MediGap Plans refers to Medicare Supplement insurance, which helps pay for medical costs not covered by original Medicare. There is a gap between what Medicare covers and what the beneficiary is responsible for when receiving medical services. While you might be currently healthy, there could come a day when you will need more medical care. You could end up with very high unexpected costs if you do not have supplemental insurance to cover your 20% percent portion of your Medicare bills. Supplement insurance policies generally help pay for the following health care costs:

  • Copayments
  • Coinsurance
  • Deductibles

After you sign up for original Medicare (Parts A & B) and then buy a Medicare Supplement plan, original Medicare will pay its share of the Medicare-Approved Amount for covered health care costs. Then, your Supplement insurance will pay its share.

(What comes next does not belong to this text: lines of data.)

(** * HELLSPHERE: the geospatial core, embedded in Rocq

    Shallow embedding of the location-intelligence route handler
    (haversineDistance, parseTleSets, computeSatellitePasses, GET), of the
    globe data loaders (classifyWeather, normalize, loadHeatmapData,
    loadWeatherCells, loadTimeline, buildRouteArcs) and of the globe store
    (setTimelineIndex, setTimeline and the other setters).

    Numbers.  A JavaScript number is modelled as a value of [number]: NaN,
    the two infinities, or a finite real.  Arithmetic on finite values is
    exact real arithmetic: rounding, overflow and the sign of zero are not
    modelled.  NaN and the infinities follow ECMAScript (comparisons with NaN
    are false, [Math.min]/[Math.max] propagate NaN, Infinity - Infinity is
    NaN, ...).  Where a statement allows NaN, or names a magnitude
    or a margin (as [safeMagnitude] does), it is to hold of double
    precision as well.

    Exceptions.  A call that can throw returns an [option]: [None] is the
    throw, which the handlers turn into their 502 answer.

    Strings.  A JavaScript string is a list of UTF-16 code units. *)

From Stdlib Require Import Reals Lra Lia ZArith List Bool Ascii String.
From Stdlib Require Import Permutation Sorted.
Import ListNotations.

Set Implicit Arguments.

(* ================================================================== *)
(** * Part I: the model                                                 *)
(* ================================================================== *)

(** ** JavaScript numbers *)

Module JSNumber.

Local Open Scope R_scope.

Inductive number : Type :=
| NaN
| NegInf
| Fin (x : R)
| PosInf.

Definition signed_inf (positive : bool) : number :=
  if positive then PosInf else NegInf.

(** An infinity of sign [positive] multiplied by the finite [x]. *)
Definition scale_inf (positive : bool) (x : R) : number :=
  if Req_dec_T x 0 then NaN
  else if Rlt_dec 0 x then signed_inf positive
  else signed_inf (negb positive).

Definition neg (a : number) : number :=
  match a with
  | NaN => NaN
  | NegInf => PosInf
  | Fin x => Fin (- x)
  | PosInf => NegInf
  end.

Definition add (a b : number) : number :=
  match a, b with
  | NaN, _ | _, NaN => NaN
  | Fin x, Fin y => Fin (x + y)
  | PosInf, NegInf | NegInf, PosInf => NaN
  | PosInf, _ | _, PosInf => PosInf
  | NegInf, _ | _, NegInf => NegInf
  end.

Definition sub (a b : number) : number := add a (neg b).

Definition mul (a b : number) : number :=
  match a, b with
  | NaN, _ | _, NaN => NaN
  | Fin x, Fin y => Fin (x * y)
  | Fin x, PosInf | PosInf, Fin x => scale_inf true x
  | Fin x, NegInf | NegInf, Fin x => scale_inf false x
  | PosInf, PosInf | NegInf, NegInf => PosInf
  | PosInf, NegInf | NegInf, PosInf => NegInf
  end.

(** Division; a zero divisor is read as +0. *)
Definition div (a b : number) : number :=
  match a, b with
  | NaN, _ | _, NaN => NaN
  | Fin x, Fin y =>
      if Req_dec_T y 0 then scale_inf true x else Fin (x / y)
  | Fin _, (PosInf | NegInf) => Fin 0
  | PosInf, Fin y => if Rlt_dec y 0 then NegInf else PosInf
  | NegInf, Fin y => if Rlt_dec y 0 then PosInf else NegInf
  | (PosInf | NegInf), (PosInf | NegInf) => NaN
  end.

(** [a < b]; false as soon as one side is NaN. *)
Definition ltb (a b : number) : bool :=
  match a, b with
  | NaN, _ | _, NaN => false
  | Fin x, Fin y => if Rlt_dec x y then true else false
  | NegInf, NegInf => false
  | NegInf, _ => true
  | _, NegInf => false
  | PosInf, _ => false
  | Fin _, PosInf => true
  end.

(** [a === b] on numbers: NaN is not equal to itself. *)
Definition strict_eq (a b : number) : bool :=
  match a, b with
  | NaN, _ | _, NaN => false
  | Fin x, Fin y => if Req_dec_T x y then true else false
  | NegInf, NegInf | PosInf, PosInf => true
  | _, _ => false
  end.

Definition gtb (a b : number) : bool := ltb b a.
Definition leb (a b : number) : bool := ltb a b || strict_eq a b.
Definition geb (a b : number) : bool := leb b a.

(** [Number.isFinite]. *)
Definition isFinite (a : number) : bool :=
  match a with Fin _ => true | _ => false end.

(** Truthiness of a number: 0 and NaN are falsy. *)
Definition truthy (a : number) : bool :=
  match a with
  | NaN => false
  | Fin x => if Req_dec_T x 0 then false else true
  | _ => true
  end.

(** [Math.min(a, b)] and [Math.max(a, b)]. *)
Definition min2 (a b : number) : number :=
  match a, b with
  | NaN, _ | _, NaN => NaN
  | _, _ => if ltb b a then b else a
  end.

Definition max2 (a b : number) : number :=
  match a, b with
  | NaN, _ | _, NaN => NaN
  | _, _ => if ltb a b then b else a
  end.

(** [Math.min(...xs)] and [Math.max(...xs)]: the empty call gives the
    neutral infinity. *)
Definition minOf (xs : list number) : number := fold_left min2 xs PosInf.
Definition maxOf (xs : list number) : number := fold_left max2 xs NegInf.

Definition abs (a : number) : number :=
  match a with
  | NaN => NaN
  | Fin x => Fin (Rabs x)
  | _ => PosInf
  end.

(** [x ** 2]. *)
Definition square (a : number) : number := mul a a.

(** [Math.sin], [Math.cos]: NaN outside the finite numbers. *)
Definition sin (a : number) : number :=
  match a with Fin x => Fin (Rtrigo_def.sin x) | _ => NaN end.

Definition cos (a : number) : number :=
  match a with Fin x => Fin (Rtrigo_def.cos x) | _ => NaN end.

(** [Math.sqrt]: NaN below zero. *)
Definition sqrt (a : number) : number :=
  match a with
  | Fin x => if Rlt_dec x 0 then NaN else Fin (R_sqrt.sqrt x)
  | PosInf => PosInf
  | _ => NaN
  end.

(** The angle of the point (x, y), on the reals. *)
Definition Ratan2 (y x : R) : R :=
  if Rlt_dec 0 x then atan (y / x)
  else if Rlt_dec x 0 then
    (if Rlt_dec y 0 then atan (y / x) - PI else atan (y / x) + PI)
  else if Rlt_dec 0 y then PI / 2
  else if Rlt_dec y 0 then - (PI / 2)
  else 0.

(** [Math.atan2(y, x)]. *)
Definition atan2 (y x : number) : number :=
  match y, x with
  | NaN, _ | _, NaN => NaN
  | Fin b, Fin a => Fin (Ratan2 b a)
  | Fin b, PosInf => Fin 0
  | Fin b, NegInf => if Rlt_dec b 0 then Fin (- PI) else Fin PI
  | PosInf, Fin _ => Fin (PI / 2)
  | NegInf, Fin _ => Fin (- (PI / 2))
  | PosInf, PosInf => Fin (PI / 4)
  | PosInf, NegInf => Fin (3 * PI / 4)
  | NegInf, PosInf => Fin (- (PI / 4))
  | NegInf, NegInf => Fin (- (3 * PI / 4))
  end.

(** [Number(x.toFixed(1))]: the nearest multiple of one tenth, a tie going
    away from zero; the infinities and NaN are unchanged by the round trip
    through their string. *)
Definition RtoFixed1 (x : R) : R :=
  if Rlt_dec x 0 then - (IZR (Zfloor (- x * 10 + / 2)) / 10)
  else IZR (Zfloor (x * 10 + / 2)) / 10.

Definition toFixed1 (a : number) : number :=
  match a with
  | Fin x => Fin (RtoFixed1 x)
  | other => other
  end.

Definition ofZ (z : Z) : number := Fin (IZR z).
Definition ofNat (n : nat) : number := Fin (INR n).

End JSNumber.

Export JSNumber.

Declare Scope js_scope.
Delimit Scope js_scope with js.
Bind Scope js_scope with number.
Infix "+" := add : js_scope.
Infix "-" := sub : js_scope.
Infix "*" := mul : js_scope.
Infix "/" := div : js_scope.
Infix "<?" := ltb : js_scope.
Infix ">?" := gtb : js_scope.
Infix "<=?" := leb : js_scope.
Infix ">=?" := geb : js_scope.
Infix "===" := strict_eq (at level 70) : js_scope.

(** A finite literal. *)
Notation "# x" := (Fin x%R) (at level 5, x at level 1, format "# x") : js_scope.

(** ** JavaScript strings *)

Module JSString.

Local Open Scope N_scope.

(** A string is its sequence of UTF-16 code units. *)
Definition jsstring : Type := list N.

(** The code units of an ASCII literal. *)
Definition lit (s : string) : jsstring :=
  map N_of_ascii (list_ascii_of_string s).

(** WhiteSpace and LineTerminator of ECMAScript, as [String.prototype.trim]
    strips them. *)
Definition isWhiteSpace (c : N) : bool :=
  existsb (N.eqb c)
    [9; 10; 11; 12; 13; 32; 160; 5760; 8232; 8233; 8239; 8287; 12288; 65279]
  || ((8192 <=? c) && (c <=? 8202)).

Fixpoint trimStart (s : jsstring) : jsstring :=
  match s with
  | c :: rest => if isWhiteSpace c then trimStart rest else s
  | [] => []
  end.

Definition trimEnd (s : jsstring) : jsstring := rev (trimStart (rev s)).

Definition trim (s : jsstring) : jsstring := trimEnd (trimStart s).

(** Puts a code unit in front of the first piece of a split. *)
Definition consHead (c : N) (pieces : list jsstring) : list jsstring :=
  match pieces with
  | piece :: others => (c :: piece) :: others
  | [] => [[c]]
  end.

Definition startsWithLF (s : jsstring) : bool :=
  match s with
  | c :: _ => c =? 10
  | [] => false
  end.

(** [s.split(/\r?\n/)]: a line feed separates, and a carriage return right
    before it belongs to the separator. *)
Fixpoint splitLines (s : jsstring) : list jsstring :=
  match s with
  | [] => [[]]
  | c :: rest =>
      if c =? 10 then [] :: splitLines rest
      else if (c =? 13) && startsWithLF rest then splitLines rest
      else consHead c (splitLines rest)
  end.

(** [s.startsWith(prefix)]. *)
Fixpoint startsWith (s prefix : jsstring) : bool :=
  match prefix, s with
  | [], _ => true
  | p :: prefix', c :: s' => (c =? p) && startsWith s' prefix'
  | _ :: _, [] => false
  end.

(** [s.slice(from, to)] for indices that are not negative. *)
Definition slice (s : jsstring) (from to : nat) : jsstring :=
  firstn (to - from) (skipn from s).

(** Truthiness of a string, as [filter(Boolean)] reads it. *)
Definition nonEmpty (s : jsstring) : bool :=
  match s with [] => false | _ :: _ => true end.

Definition digitValue (c : N) : option Z :=
  if (48 <=? c) && (c <=? 57) then Some (Z.of_N c - 48)%Z else None.

(** The value of the longest prefix of decimal digits; [acc] is [None] until
    a digit was read. *)
Fixpoint parseDigits (s : jsstring) (acc : option Z) : option Z :=
  match s with
  | c :: rest =>
      match digitValue c with
      | Some d =>
          parseDigits rest
            (Some (10 * match acc with Some v => v | None => 0 end + d)%Z)
      | None => acc
      end
  | [] => acc
  end.

(** [Number.parseInt(s, 10)]. *)
Definition parseInt10 (s : jsstring) : number :=
  let s1 := trimStart s in
  let '(sign, s2) :=
    match s1 with
    | 45 :: rest => ((-1)%Z, rest)
    | 43 :: rest => (1%Z, rest)
    | _ => (1%Z, s1)
    end in
  match parseDigits s2 None with
  | Some v => ofZ (sign * v)
  | None => NaN
  end.

(** Decimal digits of a natural number, most significant first; [fuel]
    bounds the number of digits. *)
Fixpoint digitsOf (fuel : nat) (n : N) (acc : jsstring) : jsstring :=
  match fuel with
  | O => acc
  | S fuel' =>
      let acc' := (48 + n mod 10) :: acc in
      if n / 10 =? 0 then acc' else digitsOf fuel' (n / 10) acc'
  end.

(** The text of an integer in a template literal. *)
Definition showZ (z : Z) : jsstring :=
  match z with
  | Z0 => [48]
  | Zpos p => digitsOf (S (N.to_nat (N.log2 (Npos p)))) (Npos p) []
  | Zneg p => 45 :: digitsOf (S (N.to_nat (N.log2 (Npos p)))) (Npos p) []
  end.

End JSString.

Export JSString.

(** ** The location route: geodesy *)

Module Geo.

Local Open Scope js_scope.

Definition EARTH_MEAN_RADIUS_KM : number := #6371.0088.

Definition toRadians (value : number) : number := (value * #PI) / #180.

Definition haversineDistance (lat1 lon1 lat2 lon2 : number) : number :=
  let dLat := toRadians (lat2 - lat1) in
  let dLon := toRadians (lon2 - lon1) in
  let a :=
    square (sin (dLat / #2)) +
    cos (toRadians lat1) * cos (toRadians lat2) * square (sin (dLon / #2)) in
  let c := #2 * atan2 (sqrt a) (sqrt (#1 - a)) in
  EARTH_MEAN_RADIUS_KM * c.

8 Things To Know About Medicare Supplement

  1. Medicare Supplement plans are offered by private insurance companies.
  2. You must have Medicare Parts A & B to apply for a Medicare Supplement plan.
  3. Supplement plans do not replace original Medicare benefits.
  4. There is a monthly premium for Supplement plans.
  5. Each Supplement plan covers one person, no exceptions.
  6. Supplement plans are guaranteed renewable as long as you pay the premium.
  7. Supplement plans sold after January 1, 2006 are not allowed to cover medications.
  8. Supplement and Part D plans purchased from the same company usually require separate premium payments.

When Can I Get A Medicare Supplement Plan?

You can buy into any Medicare Supplement plan without medical underwriting during your 6-month open enrollment period, which starts on the first day of the month that you turn 65 and enroll in Medicare Part B, with some exceptions.

If you have End Stage Renal Disease (ESRD), you may not be able to buy a Medicare Supplement policy until you turn 65 years of age. Federal law does not require insurance companies to sell Supplement insurance policies to people under age 65.